Why this proof of 'absolute convergence $\implies$ convergence' works for complex sequences? I'm reading this wikipedia proof about the absolute convergence of a complex sequence implying convergence, but it considers a real sequence. Why does it works for complex ones?
 A: I feel like I owe you a proper answer, because I have neglected to read the proof in question before commenting, so here it goes.
I'm assuming that you agree with the proof of the real case. So let me assume that if a series of real numbers converges absolutely, then it also converges in the traditional sense.  
Take the complex series $\{s_n\}_{n\in \mathbb{N}} = \{\sum_{j=0}^{n}(a_j + ib_j)\}_{n\in \mathbb{N}}$ where $a_j,b_j \in \mathbb{R}$. Assume this series converges absolutely, that is $\sum_{j=0}^{\infty}|a_j + ib_j| < \infty$. We want to show that this series converges in the traditional sense.
Since $|a_j| \leq |a_j+ib_j|$ and $|b_j| = |ib_j| \leq |a_j+ib_j|$, we have that the real series $\{\sum_{j=0}^{n}a_j\}_{n\in \mathbb{N}}$ and $\{\sum_{j=0}^{n}b_j\}_{n\in \mathbb{N}}$ are both absolutely convergent, so by our assumption, they are also convergent.
Notice that our original complex series $\{s_n\}_{n\in \mathbb{N}}$ is also a complex sequence and its real part is $\{\sum_{j=0}^{n}a_j\}_{n\in \mathbb{N}}$, while its imaginary part is $\{\sum_{j=0}^{n}b_j\}_{n\in \mathbb{N}}$. 

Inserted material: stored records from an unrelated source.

(** C3, as stated, fails: constructing the max node 0 over the zero-size input
    raises nothing, it returns a node; and [Compute] is then reached on the
    empty vector, where it has no defined result. *)
Lemma zero_size_construction_succeeds :
  ExtremalValueNode_new (H := ell_names) true 0 []
    = inr (mkExtremalValueNode 0 true (mkInputPort "input" [])
             (mkOutputPort "val" 1) (mkOutputPort "argVal" 1))
  ∧ ExtremalValueNode_default (H := ell_names) true 0
    = inr (mkExtremalValueNode 0 true (mkInputPort "input" [])
             (mkOutputPort "val" 1) (mkOutputPort "argVal" 1))
  ∧ GetValue (mkInputPort "input" []) (∅ : Store Z) = Some []
  ∧ Compute (mkExtremalValueNode 0 true (mkInputPort "input" [])
               (mkOutputPort "val" 1) (mkOutputPort "argVal" 1)) (∅ : Store Z) = None.
Proof. split_and!; reflexivity. Qed.

(** ** The compile pass *)

Section CompileProperties.

Lemma VerifyIsScalar_ok (p : OutputPort) (f : IRFunctionEmitter) :
  out_size p = 1 → VerifyIsScalar p f = (inr (), f).
Proof.
  intros Hp. unfold VerifyIsScalar, IsScalar. by rewrite bool_decide_eq_true_2.
Qed.

Lemma VerifyIsScalar_throws (p : OutputPort) (f : IRFunctionEmitter) :
  out_size p ≠ 1 → VerifyIsScalar p f = (inl scalarInputsExpected, f).
Proof.
  intros Hp. unfold VerifyIsScalar, IsScalar. by rewrite bool_decide_eq_false_2.
Qed.

(** [Compile] after its two shape checks. *)
Lemma Compile_scalar (n : ExtremalValueNode) (compiler : IRMapCompiler)
    (f : IRFunctionEmitter) :
  out_size (val n) = 1 →
  out_size (argVal n) = 1 →
  Compile n compiler f =
    if IsPureVector (input n) && negb (unrollLoops (GetCompilerOptions compiler))
    then CompileLoop n compiler f
    else CompileExpanded n compiler f.
Proof.
  intros Hval Harg. unfold Compile, mbind, Emit_bind, emit_bind.
  rewrite (VerifyIsScalar_ok _ _ Hval), (VerifyIsScalar_ok _ _ Harg).
  by destruct (IsPureVector (input n) && _).
Qed.

(** C5. [Compile] checks the shape of both output ports before it emits
    anything: when the best-value port or the best-index port is not of size
    1, the pass throws [scalarInputsExpected] and the function being built is
    left as it was. *)
Theorem Compile_checks_shape (n : ExtremalValueNode) (compiler : IRMapCompiler)
    (f : IRFunctionEmitter) :
  out_size (val n) ≠ 1 ∨ out_size (argVal n) ≠ 1 →
  Compile n compiler f = (inl scalarInputsExpected, f).
Proof.
  intros Hshape. unfold Compile, mbind, Emit_bind, emit_bind.
  destruct (decide (out_size (val n) = 1)) as [Hval|Hval].
  - destruct Hshape as [Hshape|Hshape]; [done|].
    by rewrite (VerifyIsScalar_ok _ _ Hval), (VerifyIsScalar_throws _ _ Hshape).
  - by rewrite (VerifyIsScalar_throws _ _ Hval).
Qed.

End CompileProperties.

Lemma Compile_checks_shape_witness :
  Compile misshapen_node (mkIRMapCompiler (mkCompilerOptions false))
    (mkIRFunctionEmitter [] 0)
  = (inl scalarInputsExpected, mkIRFunctionEmitter [] 0).
Proof.
  apply (Compile_checks_shape misshapen_node). left. simpl. lia.
Defined.

(** ** Serialization and graph copy *)

Section NodePersistence.
Context {ValueType : Type} `{Less ValueType} `{PortNames}.

Lemma val_output_eq (n : ExtremalValueNode) (σ : Store ValueType) :
  val_output n σ =
    (V ← GetValue (input n) σ;
     v ← V !! extremal_element (IsMaxNode n) V;
     Some [CVal v]).
Proof.
  unfold val_output. destruct (GetValue (input n) σ) as [V|] eqn:HV.
  - rewrite (Compute_eq _ _ _ HV). simpl.
    destruct (V !! _) as [v|]; [simpl|done]. unfold SetOutput.
    rewrite lookup_insert_ne by (apply not_eq_sym, val_id_ne_argVal_id).
    apply lookup_insert_eq.
  - unfold Compute. by rewrite HV.
Qed.

Lemma argVal_output_eq (n : ExtremalValueNode) (σ : Store ValueType) :
  argVal_output n σ =
    (V ← GetValue (input n) σ;
     v ← V !! extremal_element (IsMaxNode n) V;
     Some [CInt (static_cast_int (Z.of_nat (extremal_element (IsMaxNode n) V)))]).
Proof.
  unfold argVal_output. destruct (GetValue (input n) σ) as [V|] eqn:HV.
  - rewrite (Compute_eq _ _ _ HV). simpl.
    destruct (V !! _) as [v|]; [simpl|done]. apply lookup_insert_eq.
  - unfold Compute. by rewrite HV.
Qed.

(** Nodes of one variant that observe the same values compute the same outputs. *)
Lemma outputs_of_same_input (n n' : ExtremalValueNode) (σ σ' : Store ValueType) :
  IsMaxNode n' = IsMaxNode n →
  GetValue (input n') σ' = GetValue (input n) σ →
  val_output n' σ' = val_output n σ ∧ argVal_output n' σ' = argVal_output n σ.
Proof.
  intros Hmax HV. rewrite !val_output_eq, !argVal_output_eq. by rewrite Hmax, HV.
Qed.

Lemma field_names_distinct :
  NoDup field_names →
  inputPortName ≠ valPortName ∧ inputPortName ≠ argValPortName
  ∧ valPortName ≠ argValPortName.
Proof.
  unfold field_names. rewrite !NoDup_cons, !elem_of_cons.
  intros (Hi & Hv & _). split_and!; intros Heq; rewrite Heq in *; tauto.
Qed.

(** C6. [WriteToArchive] and [ReadFromArchive] use the same field names: the
    names written are the input port name and the two output port names, and
    these are the names the read consults and requires. A node read back from
    what a node wrote has that node's ports, and for every input its
    [Compute] leaves in its two output ports what the original's leaves in
    its own. The port names are pairwise distinct, and the node read into is
    of the type of the node written. *)
Theorem archive_round_trip (n fresh : ExtremalValueNode) (archiver : Archive) :
  NoDup field_names →
  IsMaxNode fresh = IsMaxNode n →
  dom (WriteToArchive n archiver) = dom archiver ∪ list_to_set field_names
  ∧ (∀ a a' : Archive,
       (∀ name, name ∈ field_names → a !! name = a' !! name) →
       ReadFromArchive a fresh = ReadFromArchive a' fresh)
  ∧ (∀ (a : Archive) name,
       name ∈ field_names → is_Some (ReadFromArchive a fresh) → is_Some (a !! name))
  ∧ ∃ n', ReadFromArchive (WriteToArchive n archiver) fresh = Some n'
      ∧ input n' = input n ∧ val n' = val n ∧ argVal n' = argVal n
      ∧ IsMaxNode n' = IsMaxNode n
      ∧ ∀ σ : Store ValueType,
          val_output n' σ = val_output n σ ∧ argVal_output n' σ = argVal_output n σ.
Proof.
  intros Hnames Hmax.
  destruct (field_names_distinct Hnames) as (Hiv & Hia & Hva).
  split_and!.
  - unfold WriteToArchive, Node_WriteToArchive, write_field, field_names.
    rewrite !dom_insert_L. simpl.
    apply set_eq. intros name.
    rewrite !elem_of_union, !elem_of_singleton, elem_of_empty. tauto.
  - intros a a' Hsame. unfold ReadFromArchive, read_InputPort, read_OutputPort.
    rewrite <-!Hsame by (unfold field_names; set_solver). done.
  - intros a name Hname [n' Hread].
    unfold ReadFromArchive, read_InputPort, read_OutputPort in Hread.
    simpl in Hread.
    destruct (a !! inputPortName) as [[]|] eqn:Hi; try done.
    destruct (a !! valPortName) as [[]|] eqn:Hv; try done.
    destruct (a !! argValPortName) as [[]|] eqn:Ha; try done.
    unfold field_names in Hname.
    rewrite !elem_of_cons, elem_of_nil in Hname.
    destruct Hname as [->|[->|[->|[]]]]; by eexists.
  - eexists. split.
    + unfold ReadFromArchive, read_InputPort, read_OutputPort,
        WriteToArchive, Node_WriteToArchive, Node_ReadFromArchive, write_field.
      simpl.
      rewrite (lookup_insert_ne _ argValPortName inputPortName) by done.
      rewrite (lookup_insert_ne _ valPortName inputPortName) by done.
      rewrite lookup_insert_eq. simpl.
      rewrite (lookup_insert_ne _ argValPortName valPortName) by done.
      rewrite lookup_insert_eq. simpl.
      rewrite lookup_insert_eq. simpl. reflexivity.
    + simpl. split_and!; [done..|].
      intros σ. by apply outputs_of_same_input.
Qed.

To conclude, we've shown that $\{s_n\}_{n\in \mathbb{N}}$ is a complex sequence with convergent real and imaginary parts thus it's convergent in the complex sense.
Thus absolute convergence implies convergence in the case of complex series, which is no surprise, since the complex numbers form a Banach space with the usual complex absolute value, and in a Banach space, every absolutely convergent series is also convergent.